Fleming is a system originally developed by the NSO Group in Israel to provide contact-tracing for governments. The idea was to allow them to locate and track people who had subsequently become infected by the Covid-19 virus. By being able to back-trace where they had been and whom they had come into contact with, the system could identify other people who may have also been infected.
It’s a good idea in theory, but a form of unfettered active monitoring that holds the potential for misuse and/or expansion beyond the initial healthcare remit has more questionable uses.
How Does NSO Group’s Fleming Software Work?
Fleming is capable of performing tracking of a target’s mobile device from a distance. The idea is that it can track the movement of the smartphone without collecting personal information in doing so. So far, so good.
While it might not directly identify someone by name when you track a person’s regular movements, nevertheless, it’s possible to learn a lot about them. For instance, they may have a routine of going to their local Starbucks to pick up a coffee latte every workday morning. Hitting the gym might be next on their list. When you track their other social activities too, it’s possible to build up a fairly good picture about who they are, their interests, the people they know, and more.
How the NSO Group Uses IP Addresses to Track Citizens
The internet and how we use it works relies upon IP addresses. When accessing a website, the IP address is provided by the web browser automatically.
What can someone do with your IP? This article from Smartproxy goes into detail, but bad actors can find your current location with a reasonable amount of accuracy. While it won’t always provide specific location data to pinpoint the house or apartment number, it’s often good enough to indicate the block, street, or apartment building. Therefore, when using the web, where you are presently is almost as clear as with the GPS on your phone. Rather troubling!
To get around this kind of intrusion into your privacy, it’s best to use a private proxy; rotating proxies are best. These offer a series of different IP addresses that make it appear that you’re using the web from a different location altogether. Instead of using a fixed IP address, their changing nature means matching web usages to a single IP address or person becomes close to impossible.
An NSO Group Database Was Found Non-encrypted on the Internet
Early in May 2024, a researcher in cybersecurity, Bob Diachenko, found a database of phone data on the internet. It wasn’t encrypted or otherwise protected. And it contained an enormous amount of phone data points.
Spanning a period of time between March and April in 2024, as the pandemic was unfurling, the NSO Group had been busy collecting data points. A data point is a reference, like a ping to a cell tower, that confirms a phone’s location at a certain time.
The code found in the database referred to “targets” plus the longitude and latitude of their phone. 32,000 targets were being tracked, from countries like Bahrain, Israel, Rwanda, the United Arab Emirates, and Saudi Arabia.
Forensic Architecture Looked at the Data
There are tell-tale signs to look for when analyzing data points. While they appear random, they’re not. Clear patterns can be discerned, making it possible to observe when the data is random, dummy information, or something else.
When Forensic Architecture looked at a portion of the database found by Bob Diachenko, it was determined that the data was real. This was because it followed known patterns that made it clear that it was real location information. It also hadn’t been obfuscated, as previously suggested, because this was detectable in the analysis of the dataset.

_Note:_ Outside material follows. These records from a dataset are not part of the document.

(* ===== verification/PrestateTracer.v ===== *)
(** The prestate tracer, src/eth/tracers/internal/tracers/prestate_tracer.js: it
    collects, while a transaction runs, the accounts and storage slots the
    transaction touches, so that the transaction can be replayed from a genesis
    block.  [None] results are thrown JavaScript exceptions. *)
From Stdlib Require Import ZArith Lia.
From S2P Require Import Prelude TracerHost.
Open Scope Z_scope.

Record account := Account {
  balance : jsstr;
  nonce : Z;
  code : jsstr;
  storage : gmap jsstr jsstr
}.

Abbreviation prestate := (gmap jsstr account).

Definition hex (z : Z) : jsstr := str "0x" ++ to_base 16 z.

(** [bigInt(s, 16)]. *)
Definition bigInt16 (s : jsstr) : option Z :=
  match s with
  | 45 :: s => Z.opp <$> of_base 16 s
  | _ => of_base 16 s
  end.

(** The account object built from the database. *)
Definition read_account (db : database) (addr : bytes) : account :=
  Account (hex (getBalance db addr)) (f64 (getNonce db addr)) (toHex (getCode db addr)) ∅.

Definition lookupAccount (db : database) (p : prestate) (addr : bytes) : prestate :=
  let acc := toHex addr in
  match p !! acc with
  | None => <[acc := read_account db addr]> p
  | Some _ => p
  end.

Definition zero_word : jsstr :=
  str "0x0000000000000000000000000000000000000000000000000000000000000000".

Definition lookupStorage (db : database) (p : prestate) (addr key : bytes) : option prestate :=
  let acc := toHex addr in
  let idx := toHex key in
  match p !! acc with
  | None => None
  | Some a =>
      match storage a !! idx with
      | Some _ => Some p
      | None =>
          let val := toHex (getState db addr key) in
          if bool_decide (val = zero_word) then Some p
          else Some (<[acc := Account (balance a) (nonce a) (code a) (<[idx := val]> (storage a))]> p)
      end
  end.

Section Tracer.
(** The host's [toContract(from, nonce)]: the address CREATE gives a contract. *)
Context (toContract : bytes -> Z -> bytes).

Definition opn (l : log) (n : jsstr) : bool := bool_decide (log_opname l = n).

(** The [switch] of [step]. *)
Definition access (db : database) (p : prestate) (l : log) : option prestate :=
  if opn l (str "EXTCODECOPY") || opn l (str "EXTCODESIZE") || opn l (str "BALANCE") then
    Some (lookupAccount db p (toAddress (to_base 16 (peek l 0))))
  else if opn l (str "CREATE") then
    let from := log_address l in
    Some (lookupAccount db p (toContract from (f64 (getNonce db from))))
  else if opn l (str "CALL") || opn l (str "CALLCODE") || opn l (str "DELEGATECALL")
          || opn l (str "STATICCALL") then
    Some (lookupAccount db p (toAddress (to_base 16 (peek l 1))))
  else if opn l (str "SSTORE") || opn l (str "SLOAD") then
    lookupStorage db p (log_address l) (toWord (to_base 16 (peek l 0)))
  else Some p.

(** [step]; the state is [null] until the first opcode. *)
Definition step (db : database) (s : option prestate) (l : log) : option (option prestate) :=
  let p := match s with
           | None => lookupAccount db ∅ (log_address l)
           | Some p => p
           end in
  Some <$> access db p l.

Definition fault (s : option prestate) (l : log) : option prestate := s.

Definition set_balance (b : jsstr) (a : account) : account := Account b (nonce a) (code a) (storage a).
Definition decr_nonce (a : account) : account :=
  Account (balance a) (f64 (nonce a - 1)) (code a) (storage a).

Definition result (db : database) (c : context) (s : option prestate) : option prestate :=
  p ← s;
  let p := lookupAccount db p (ctx_from c) in
  let from := toHex (ctx_from c) in
  let to := toHex (ctx_to c) in
  af ← p !! from;
  fromBal ← bigInt16 (js_slice_from (balance af) 2);
  at_ ← p !! to;
  toBal ← bigInt16 (js_slice_from (balance at_) 2);
  let p := alter (set_balance (hex (toBal - ctx_value c))) to p in
  let p := alter (set_balance (hex (fromBal + ctx_value c))) from p in
  let p := alter decr_nonce from p in
  Some (if bool_decide (ctx_type c = str "CREATE") then delete to p else p).

(** A transaction: each opcode comes with the state database at that time. *)
Fixpoint run (s : option prestate) (tr : list (log * database)) : option (option prestate) :=
  match tr with
  | [] => Some s
  | (l, db) :: tr => s ← step db s l; run s tr
  end.

(** * First access wins *)

(** The account an opcode looks up. *)
Definition touches (l : log) (db : database) : option bytes :=
  if opn l (str "EXTCODECOPY") || opn l (str "EXTCODESIZE") || opn l (str "BALANCE") then
    Some (be_bytes 20 (peek l 0))
  else if opn l (str "CREATE") then
    Some (toContract (log_address l) (f64 (getNonce db (log_address l))))
  else if opn l (str "CALL") || opn l (str "CALLCODE") || opn l (str "DELEGATECALL")
          || opn l (str "STATICCALL") then
    Some (be_bytes 20 (peek l 1))
  else None.

(** Same account up to the storage collected so far. *)
Definition same_account (a b : account) : Prop :=
  balance a = balance b /\ nonce a = nonce b /\ code a = code b.

(** [p'] keeps what [p] recorded. *)
Definition keeps (p p' : prestate) : Prop :=
  forall k a, p !! k = Some a -> exists a', p' !! k = Some a' /\ same_account a a' /\
    forall i v, storage a !! i = Some v -> storage a' !! i = Some v.

#[global] Instance keeps_refl : Reflexive keeps.
Proof. intros p k a H. exists a. by unfold same_account. Qed.

#[global] Instance keeps_trans : Transitive keeps.
Proof.
  intros p1 p2 p3 H12 H23 k a1 H1. destruct (H12 k a1 H1) as (a2 & H2 & (E1 & E2 & E3) & S12).
  destruct (H23 k a2 H2) as (a3 & H3 & (F1 & F2 & F3) & S23).
  exists a3. split; [done|]. split; [repeat split; congruence|eauto].
Qed.

Lemma lookupAccount_keeps db p a : keeps p (lookupAccount db p a).
Proof.
  unfold lookupAccount. destruct (p !! toHex a) eqn:E; [reflexivity|].
  intros k x Hk. exists x. split; [|by unfold same_account].
  rewrite lookup_insert_ne; [done|]. intros <-. congruence.
Qed.

Lemma lookupStorage_keeps db p a k p' : lookupStorage db p a k = Some p' -> keeps p p'.
Proof.
  unfold lookupStorage. destruct (p !! toHex a) as [x|] eqn:E; [|done].
  destruct (storage x !! toHex k) eqn:Es; [by intros [= <-]|].
  case_bool_decide; intros [= <-]; [reflexivity|].
  intros k' y Hk'. rewrite lookup_insert. case_decide as D.
  - subst k'. rewrite E in Hk'. injection Hk' as <-. eexists. split; [done|].
    split; [done|]. intros i v Hi. simpl. rewrite lookup_insert_ne; [done|]. congruence.
  - exists y. by unfold same_account.
Qed.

The takeaway from the Fleming contact tracing system and the subsequent discovery of the database is that our phones – a gadget virtually everyone uses on a daily basis, represent a huge privacy risk. We don’t think twice about the fact our phone is tracking our location, but if this information finds its way into the wrong hands, we could be in danger.
Avoiding the Dangers of Tracing on the Internet
There are several ways to avoid being tracked on the internet.
Web Browser Plugins and Extensions
Using the internet without logging into many sites avoids some degree of tracking during everyday web usage. Browser plugins or extensions like uBlock Origin are also useful to stop many of the tracking scripts on web pages for the sites that you do visit.
Another approach is to use a privacy-focused web browser like Brave that has built-in functionality to prevent trackers and deletes cookies once the session has ended too. Using the Brave browser is easier than trying to find appropriate browser extensions to do what it already does very well.
Both the above suggestions attempt to work around the problem of a fixed IP address at your home or work. By using a rotating anonymous proxy, new IP addresses completely unrelated to your computing or mobile device obfuscate the origin of the web usage. This is a far more efficient and effective approach to improve privacy and will prevent attempts at contact-tracing.
While contact-tracing is a good idea, in theory, it has the potential to be richly abused. Governments can all too easily use it to track their citizens, either through approved apps or with the use of malware on smartphones (something the NSO group also provides through their Pegasus program). Hiding your IP address using an anonymous proxy server is necessary to avoid being traceable in your everyday activities.
For privacy’s sake, it’s best to limit snooping into our private lives. We must do more to avoid being caught in a surveillance net where our private information is collected, our movements monitored, and our lives placed under scrutiny without a valid reason for doing so.